Когда я объявил о своем намерении двинуться дальше, было выражено немало сожалений и предупреждений о грозящих мне опасностях – ограблении, убийстве, аресте и так далее. Но такие предостережения я слышал от русских не впервые и понимал, что предстоящее путешествие не так рискованно, как мой путь по Кавказу. Надо еще сказать, русские поразительно мало знают свою страну, они предпочтут попасть в тюрьму, чем скитаться по родимой стране. Бродяга с литературными наклонностями – не менее редкое явление, чем, скажем, черный лебедь.
Я завершил все приготовления, уложил заплечный мешок, передал Переплетчикову излишний багаж, чтобы он отвез его для меня в Москву, забрал накомарник, зарядил фотоаппарат пленкой, всунул книжонку, чтобы в дороге было что читать. Все дела были сделаны.
"Пойдешь до Пинеги пешком?" – медленно вопросила бабушка, вглядываясь в меня, как бы силясь понять, что я за человек такой. "Пешком? А почему не на почтовых? Дорого тебе?"
"Дорого, – согласился я. – И людей мне хочется посмотреть, а кого я увижу, проскакав на тройке?"
"Пешком до Пинеги, – снова повторила старуха. – Это тебе неделя выйдет. Подумать только, неделю идти до Пинеги. И городишко-то худой, дня на него жалко".
"После я пойду до Котласа и Устюга", – добавил я.
Те места ей были неведомы. Пинегу она знала хорошо, то был "hoodaya gorodishka", не стоящий, чтобы в него ходить. Ни постоялых дворов, ни лавок, одни пьяные самоеды да зыряне. Там еще холоднее, чем в Архангельске, но, разумеется, не так холодно, как в старину.
"Что хорошего туда ходить. Худые людишки, грязные и воруют. Коров держат на кухнях, и нет, чтобы по субботам мыть полы с мылом, а соскребут грязь голиком, и ладно".
Она подняла руку в драматическом жесте, как бы показывая, что нечего о пинежанах и говорить. Неисправимые.
Наутро я двинулся в путь.
The Northern Dwina. My Journey show in Red
~
Глава 18
РАССУЖДЕНИЕ О ПЬЯНСТВЕ
Утром перед отправкой в путь я получил письмо, в котором мне признавались в любви и заклинали остаться. Я решил, что это сочинение Николая Георгиевича и Горбуна, но потом выяснилось – его написала девушка, певшая на скалах. Остаться я не мог, ибо впереди меня ждал путь в тысячу верст, и если осенние дожди захватят меня в двухстах-трехстах милях от железной дороги, в хорошеньком положении я окажусь. Дороги становятся так плохи, что путник увязает по колено в грязи, пробираясь по залитым водой тинистым пастбищам. Больше, чем человека или зверя, я боялся непогоды.

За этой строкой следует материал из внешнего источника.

(** * AutoCheck: status aggregation and report model

    A shallow embedding of the result/report model of the HOLFY27
    AutoCheck validator ([checks/base.py]), of the category table of
    [autocheck_config.py], of the HTML renderer of [autocheck_report.py]
    and of the orchestrator's [run] method of [autocheck.py], together
    with the properties the specification states about them.

    Python [str] values are modelled as [string] (the UTF-8 bytes of the
    text), Python lists as [list], Python dictionaries whose order is
    observable (they are serialised) as insertion-ordered association
    lists, and lookup tables as [gmap string _].  Methods of
    [ValidationReport] are computations in a small state monad over the
    object [self]. *)

From stdpp Require Import base option list strings gmap pretty.

Set Warnings "-register-all".

Open Scope string_scope.
Open Scope list_scope.

(** ** Python values that can sit in a [details] dictionary *)

(** [details: Dict[str, Any]].  The producers of this repository store
    strings, integers, booleans, [None], lists and nested dictionaries;
    [PFloat] carries the [repr] text of a float and [POther] stands for any
    other object (a date, an enum member) by the text [str()] gives it,
    which is what [json.dumps(..., default=str)] writes for it. *)
Inductive PyVal : Type :=
  | PNone
  | PBool (b : bool)
  | PInt (z : Z)
  | PFloat (repr : string)
  | PStr (s : string)
  | PList (l : list PyVal)
  | PDict (d : list (string * PyVal))
  | POther (str : string).

(** [dict.get(key)] on an insertion-ordered dictionary. *)
Fixpoint dict_get {V : Type} (d : list (string * V)) (key : string) : option V :=
  match d with
  | [] => None
  | (k, v) :: d' => if bool_decide (k = key) then Some v else dict_get d' key
  end.

(** [list(d.keys())]. *)
Definition dict_keys {V : Type} (d : list (string * V)) : list string := d.*1.

(** ** autocheck_config.py *)

Module Config.

(** Check categories and their display order. *)
Definition CHECK_CATEGORIES : list (string * string) :=
  [ ("ssl_checks", "SSL Certificate Checks");
    ("license_checks", "vSphere License Checks");
    ("ntp_checks", "NTP Configuration");
    ("vm_config_checks", "VM Configuration");
    ("vm_resource_checks", "VM Resources");
    ("password_expiration_checks", "Password Expiration");
    ("linux_checks", "Linux Machine Checks");
    ("windows_checks", "Windows Machine Checks");
    ("url_checks", "URL Accessibility");
    ("vsphere_checks", "vSphere Configuration");
    ("inventory_checks", "Inventory & Utilization") ].

End Config.

(** ** checks/base.py *)

Module Base.

(** *** CheckResult *)

Record CheckResult : Type := mkCheckResult {
  name : string;
  status : string;  (* PASS, FAIL, WARN, INFO, SKIPPED, FIXED *)
  message : string;
  details : list (string * PyVal)
}.

(** The six values of the [status] enum. *)
Definition STATUSES : list string :=
  ["PASS"; "FAIL"; "WARN"; "INFO"; "SKIPPED"; "FIXED"].

(** [return self.status in ('PASS', 'FIXED')] *)
Definition is_pass (self : CheckResult) : bool :=
  bool_decide (status self ∈ ["PASS"; "FIXED"]).

(** [return self.status == 'FAIL'] *)
Definition is_fail (self : CheckResult) : bool :=
  bool_decide (status self = "FAIL").

(** [return self.status == 'WARN'] *)
Definition is_warn (self : CheckResult) : bool :=
  bool_decide (status self = "WARN").

(** [asdict(self)]: the four fields in declaration order. *)
Definition CheckResult_to_dict (self : CheckResult) : PyVal :=
  PDict [ ("name", PStr (name self));
          ("status", PStr (status self));
          ("message", PStr (message self));
          ("details", PDict (details self)) ].

(** [f"{self.status}: {self.name} - {self.message}"] *)
Definition to_log_line (self : CheckResult) : string :=
  status self +:+ ": " +:+ name self +:+ " - " +:+ message self.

Правда, в тот день небеса отнеслись ко мне весьма благосклонно. То было, наверно, самое жаркое утро за все лето, а знойный безветренный день напоминал июльские дни на Кавказе.
Вся деревня вышла проводить меня, даже прекрасная незнакомка, с которой я столь нелюбезно обошелся. Переплетчиков захватил мою руку в обе свои и по-матерински тряс ее, а остальные сгрудились вокруг, веля писать, не забывать и обязательно разыскать их в Москве. Крестьяне говорили: "Приезжай снова, milosti prosim!" Я со всеми распростился, услышал в ответ благословения, замахали платки. И вот я уже за околицей. Легче пройти тысячи миль, чем пережить волнующий миг расставания.
По пути я опять зашел в Боброво, навестил своего хозяина, выпил с ним домашнего пива. Я попал на его "день ангела", именины, и, несмотря на его прежние уверения в воздержании, он изрядно напился. У него сидел приятель, только что вернувшийся из паломничества на Соловки.
"А вы туда попали?" – спросил я. Нередко по причине пьянства матросов-монахов богомольческое судно не достигало цели.
"Не попали. Господь не допустил в наказание за грехи, послал нам шторм".
"С чего бы это? Неужто богомольцы такие грешники?"
Он глянул исподлобья и проворчал: "Студент один был на судне, играл на балалайке".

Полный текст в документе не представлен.